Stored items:
Lemma run_strategy_outcome_witness :
  uptrend 3 <> [] /\
  List.Forall (fun row => ~ positive_row row) [zero_close_row] /\
  List.Exists positive_row (zero_close_row :: uptrend 3) /\
  (exists row,
     run_strategy sqrt6 (inr (uptrend 3)) = [row] /\ length row = 17 /\
     row !! 0 = Some (PFloat (Some (10200 # 100))) /\
     row !! 4 = Some (PFloat (Some (200 # 100))) /\
     row !! 8 = Some PNone) /\
  run_strategy_w sqrt6 (inr [zero_close_row])
    = [[PStr "ERROR: No valid trading days"]] /\
  (exists row,
     run_strategy_w sqrt6 (inr (zero_close_row :: uptrend 3)) = [row] /\
     length row = 17 /\
     row !! 0 = Some (PFloat (Some 102%Q)) /\
     row !! 1 = Some (PFloat (Some 100%Q)) /\
     row !! 4 = Some (PFloat (Some (200 # 100))) /\
     row !! 8 = Some (PFloat NaN)).
Proof.
  assert (uptrend 3 <> []) as H1 by (vm_compute; discriminate).
  assert ([zero_close_row] <> []) as H1' by discriminate.
  assert (List.Forall (fun row => ~ positive_row row) [zero_close_row]) as H2.
  { apply List.Forall_cons; [|apply List.Forall_nil].
    intros H. apply all_positive_row in H. vm_compute in H. discriminate H. }
  assert (List.Exists positive_row (zero_close_row :: uptrend 3)) as H3.
  { apply List.Exists_cons_tl, List.Exists_cons_hd, all_positive_row.
    vm_compute. reflexivity. }
  split; [exact H1|]. split; [exact H2|]. split; [exact H3|].
  destruct (run_strategy_outcome sqrt6 (uptrend 3)) as (_ & A & _ & _).
  destruct (run_strategy_outcome sqrt6 [zero_close_row]) as (_ & _ & B & _).
  destruct (run_strategy_outcome sqrt6 (zero_close_row :: uptrend 3))
    as (_ & _ & _ & C).
  split; [|split; [exact (B H1' H2)|]].
  - destruct (A H1) as (row & Hrun & _ & Hlen & _ & Hord & Hch).
    exists row. split; [exact Hrun|]. split; [exact Hlen|].
    destruct Hord as (H0 & _ & _ & _ & H8 & _).
    destruct Hch as ((v & Hv & H4) & _).
    injection Hv as <-.
    split; [rewrite H0; vm_compute; reflexivity|].
    split; [rewrite H4; vm_compute; reflexivity|].
    rewrite H8. vm_compute. reflexivity.
  - destruct (C H3) as (row & Hrun & _ & Hlen & _ & Hord & Hch).
    exists row. split; [exact Hrun|]. split; [exact Hlen|].
    destruct Hord as (H0 & H1w & _ & _ & H8 & _).
    destruct Hch as ((v & Hv & H4) & _).
    vm_compute in Hv. injection Hv as <-.
    split; [rewrite H0; vm_compute; reflexivity|].
    split; [rewrite H1w; vm_compute; reflexivity|].
    split; [exact H4|].
    rewrite H8. vm_compute. reflexivity.
Defined.


(** * Properties in binary64 *)

(** ** Wilder's smoothing *)

Lemma b64_at_lookup (l : list float) (i : nat) (x : float) :
  l !! i = Some x -> Binary64.at_ l i = x.
Proof. intros H. unfold Binary64.at_. by rewrite H. Qed.

(** The loop of [wilders_smooth] run up to index [n]: the entries outside
    [[p, n)] are those of the start list, the others follow the
    recurrence. *)
Lemma b64_wilders_loop (series : list float) (p n : nat) (init : list float) :
  1 <= p -> p <= n -> n <= length series -> length init = length series ->
  let out := fold_left (Binary64.wilders_step series p) (range p n) init in
  length out = length series /\
  (forall j, j < p \/ n <= j -> out !! j = init !! j) /\
  (forall i, p <= i -> i < n ->
     out !! i =
     Some ((Binary64.at_ out (i - 1) * Binary64.of_nat (p - 1)
            + Binary64.at_ series i) / Binary64.of_nat p)%float).
Proof.
  intros Hp Hle Hn Hinit. induction Hle as [|n Hle IH].
  - unfold range. rewrite Nat.sub_diag. simpl.
    split; [done|]. split; [done|]. intros i Hi Hlt. lia.
  - destruct IH as (Hlen & Hout & Hrec); [lia|].
    rewrite range_snoc by done. rewrite fold_left_app. simpl.
    set (out := fold_left (Binary64.wilders_step series p) (range p n) init) in *.
    set (x := ((Binary64.at_ out (n - 1) * Binary64.of_nat (p - 1)
                + Binary64.at_ series n) / Binary64.of_nat p)%float).
    change (Binary64.wilders_step series p out n) with (<[n:=x]> out).
    split; [by rewrite length_insert|]. split.
    + intros j Hj. rewrite list_lookup_insert_ne by lia. apply Hout. lia.
    + intros i Hi Hlt.
      assert (Binary64.at_ (<[n:=x]> out) (i - 1) = Binary64.at_ out (i - 1)) as ->.
      { unfold Binary64.at_. by rewrite list_lookup_insert_ne by lia. }
      destruct (decide (i = n)) as [->|Hne].
      * apply list_lookup_insert_eq. lia.
      * rewrite list_lookup_insert_ne by lia. apply Hrec; lia.
Qed.

(** What the binary64 [wilders_smooth] returns, index by index. *)
Lemma b64_wilders_smooth_spec (np_sum : list float -> float) (series : list float)
    (p : nat) :
  1 <= p -> p <= length series ->
  let out := Binary64.wilders_smooth np_sum series p in
  length out = length series /\
  (forall j, j < p - 1 -> out !! j = Some PrimFloat.nan) /\
  out !! (p - 1) = Some (Binary64.mean np_sum (take p series)) /\
  (forall i, p <= i -> i < length series ->
     out !! i =
     Some ((Binary64.at_ out (i - 1) * Binary64.of_nat (p - 1)
            + Binary64.at_ series i) / Binary64.of_nat p)%float).
Proof.
  intros Hp Hlen out. unfold out, Binary64.wilders_smooth.
  assert ((length series <? p) = false) as -> by (apply Nat.ltb_ge; lia).
  set (init := <[p - 1:=Binary64.mean np_sum (take p series)]>
                 (replicate (length series) PrimFloat.nan)).
  assert (length init = length series) as Hinit
    by (unfold init; by rewrite length_insert, length_replicate).
  destruct (b64_wilders_loop series p (length series) init Hp Hlen (le_n _) Hinit)
    as (Hl & Hout & Hrec).
  split; [done|]. split; [|split; [|done]].
  - intros j Hj. rewrite Hout by lia. unfold init.
    rewrite list_lookup_insert_ne by lia. apply lookup_replicate_2. lia.
  - rewrite Hout by lia. unfold init. apply list_lookup_insert_eq.
    rewrite length_replicate. lia.
Qed.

## WHAT THE TASK REQUIRES
Please copy, exactly and with nothing else, the lines above beginning at the line that has "Lemma b64_at_lookup (l" and ending with the line that has "Lemma b64_wilders_loop (series".

## WRITTEN REPLY
Lemma b64_at_lookup (l : list float) (i : nat) (x : float) :
  l !! i = Some x -> Binary64.at_ l i = x.
Proof. intros H. unfold Binary64.at_. by rewrite H. Qed.

(** The loop of [wilders_smooth] run up to index [n]: the entries outside
    [[p, n)] are those of the start list, the others follow the
    recurrence. *)
Lemma b64_wilders_loop (series : list float) (p n : nat) (init : list float) :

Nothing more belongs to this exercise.